On September 8th, 2011, BART police wrongfully mass arrested close to thirty people, including this reporter, inside the Powell Street BART station during a protest against BART police. Protesters and journalists alike were handcuffed for hours and charged with violating California Penal Code Section 369i, which forbids that anyone "interfere with, interrupt, or hinder the safe and efficient operation of any locomotive, railway car, or trains," even though those arrested were doing no such thing. Nearly nine months later, on June 4th, the case was finally heard in open court. Thanks to the strength of the demurrer, or motion for dismissal, made by Bryndis Tobin of the National Lawyers Guild, the District Attorney's office submitted to the demurrer and didn't contest any of the defense arguments. The DA's office further indicated that they had no intention of filing amended charges, ever. And so it was not surprising when San Francisco County Superior Court Judge Gail Dekreon thereby dismissed charges against all of the defendants whom the NLG represented in the case.
[Pictured above: BART police deputy chief Dan Hartwig can be seen behind a "Disband BART Cops" banner. Photo by D. Boyer.]

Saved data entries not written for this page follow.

(** X15. What [find_answer] returns, in any arithmetic. With a matched
    question: the question and the answer are those of one loaded entry,
    the confidence is the score of this entry, and it is not below the
    threshold. Without one: no entry is loaded, with the fixed answer for
    that and confidence 0.0, or entries are loaded, with the other fixed
    answer and a confidence below the threshold. *)
Theorem find_answer_from_entries (self : FAQFinder) (user_question : string)
    (threshold : F) (r : Answer F) :
  find_answer self user_question threshold = Ok r →
  match matched_question r with
  | Some q =>
      ∃ faq, faq ∈ faqs self
             ∧ q = question faq ∧ ans_answer r = answer faq
             ∧ confidence r = entry_score user_question faq
             ∧ fltb (confidence r) threshold = false
  | None =>
      (faqs self = [] ∧ ans_answer r = "No FAQs loaded."
       ∧ confidence r = of_int 0)
      ∨ (faqs self ≠ [] ∧ ans_answer r = "I couldn't find a good answer found."
         ∧ fltb (confidence r) threshold = true)
  end.
Proof.
  destruct (decide (faqs self = [])) as [E|E].
  - unfold find_answer. rewrite E. intros [= <-]. by left.
  - rewrite (find_answer_cases _ _ _ E), scan_fold.
    pose proof (scan_match (token_set (clean_text user_question)) (faqs self)
                  (None, of_int 0)) as Hm.
    destruct (fold_left _ _ _) as [bm bs].
    destruct (fltb bs threshold) eqn:Hlt.
    + intros [= <-]. by right.
    + destruct bm as [m|]; [|done]. intros [= <-]. cbn.
      destruct Hm as [[Hm Hs]|?]; [|done]. by exists m.
Qed.

(** X16. With a threshold above 0.0, as the default 0.15 is, [find_answer]
    returns for every list of entries and every question; it raises
    nothing. *)
Theorem find_answer_returns (self : FAQFinder) (user_question : string)
    (threshold : F) :
  fltb (of_int 0) threshold = true →
  ∃ r, find_answer self user_question threshold = Ok r.
Proof.
  intros Hpos. destruct (decide (faqs self = [])) as [E|E].
  - unfold find_answer. rewrite E. by eexists.
  - rewrite (find_answer_cases _ _ _ E), scan_fold.
    pose proof (scan_match (token_set (clean_text user_question)) (faqs self)
                  (None, of_int 0)) as Hm.
    destruct (fold_left _ _ _) as [bm bs].
    destruct (fltb bs threshold) eqn:Hlt; [by eexists|].
    destruct bm as [m|]; [by eexists|].
    destruct Hm as [_ Hs]. cbn in Hs. subst bs. congruence.
Qed.

Hypothesis lt_irrefl : ∀ x : F, fltb x x = false.
Hypothesis lt_chain : ∀ a b s : F,
  fltb a s = false → fltb a b = true → fltb b s = false.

It was especially not surprising that BART's bogus charges were dismissed outright by Judge Dekreon, the presiding judge of the San Francisco Traffic Division, because the judge already had an order granting the demurrer with ten days leave to amend, on the grounds that the facts stated did not constitute a public offense, in that Penal Code 369i is a misdemeanor but the defendants were cited with an infraction violation, something that does not even exist. With the DA's office declining to seize the opportunity to file amended charges, BARTs case was finished.
While the infraction/misdemeanor/public offense issue might appear to be letting defendants off on a technicality, it was simply the most glaring problem with the charges BART had made. Also in the demurrer, more significantly, it is noted that Penal Code 369i(c) states: "This section does not prohibit picketing in the immediately adjacent area of the property of any railroad or transit-related property or any lawful activity by which the public is informed of the existence of an alleged labor dispute." In effect, BART charged arrestees, protesters and journalists, with a statute that specifically protects first amendment activities.
From the demurrer:
Not only do these citations fail to state a public offense, but the very statute they are alleged to have violated specifies that their actions cannot be prohibited under that statute, whether the defendants were demonstrating or, as is the case with some defendants, covering the demonstration in their capacity as journalists. To survive Constitutional scrutiny, Pen. Code 369i (c) cannot be read to protect only speech regarding labor disputes; content based restrictions on speech are valid only when "narrowly tailored to serve a compelling state interest." …If a labor dispute can lawfully be picketed under the statute, certainly a protest involving railroad related activities, such as the brutality of BART police, is covered both by the First Amendment and the penumbra of speech in 369i(c).Judge Dekreon written decision on the case is still pending. It remains to be seen whether the judgement will rely solely on the infraction misclassification or will go further by highlighting Section(c) of PC 369i or any of the other legal problems enumerated in the demurrer.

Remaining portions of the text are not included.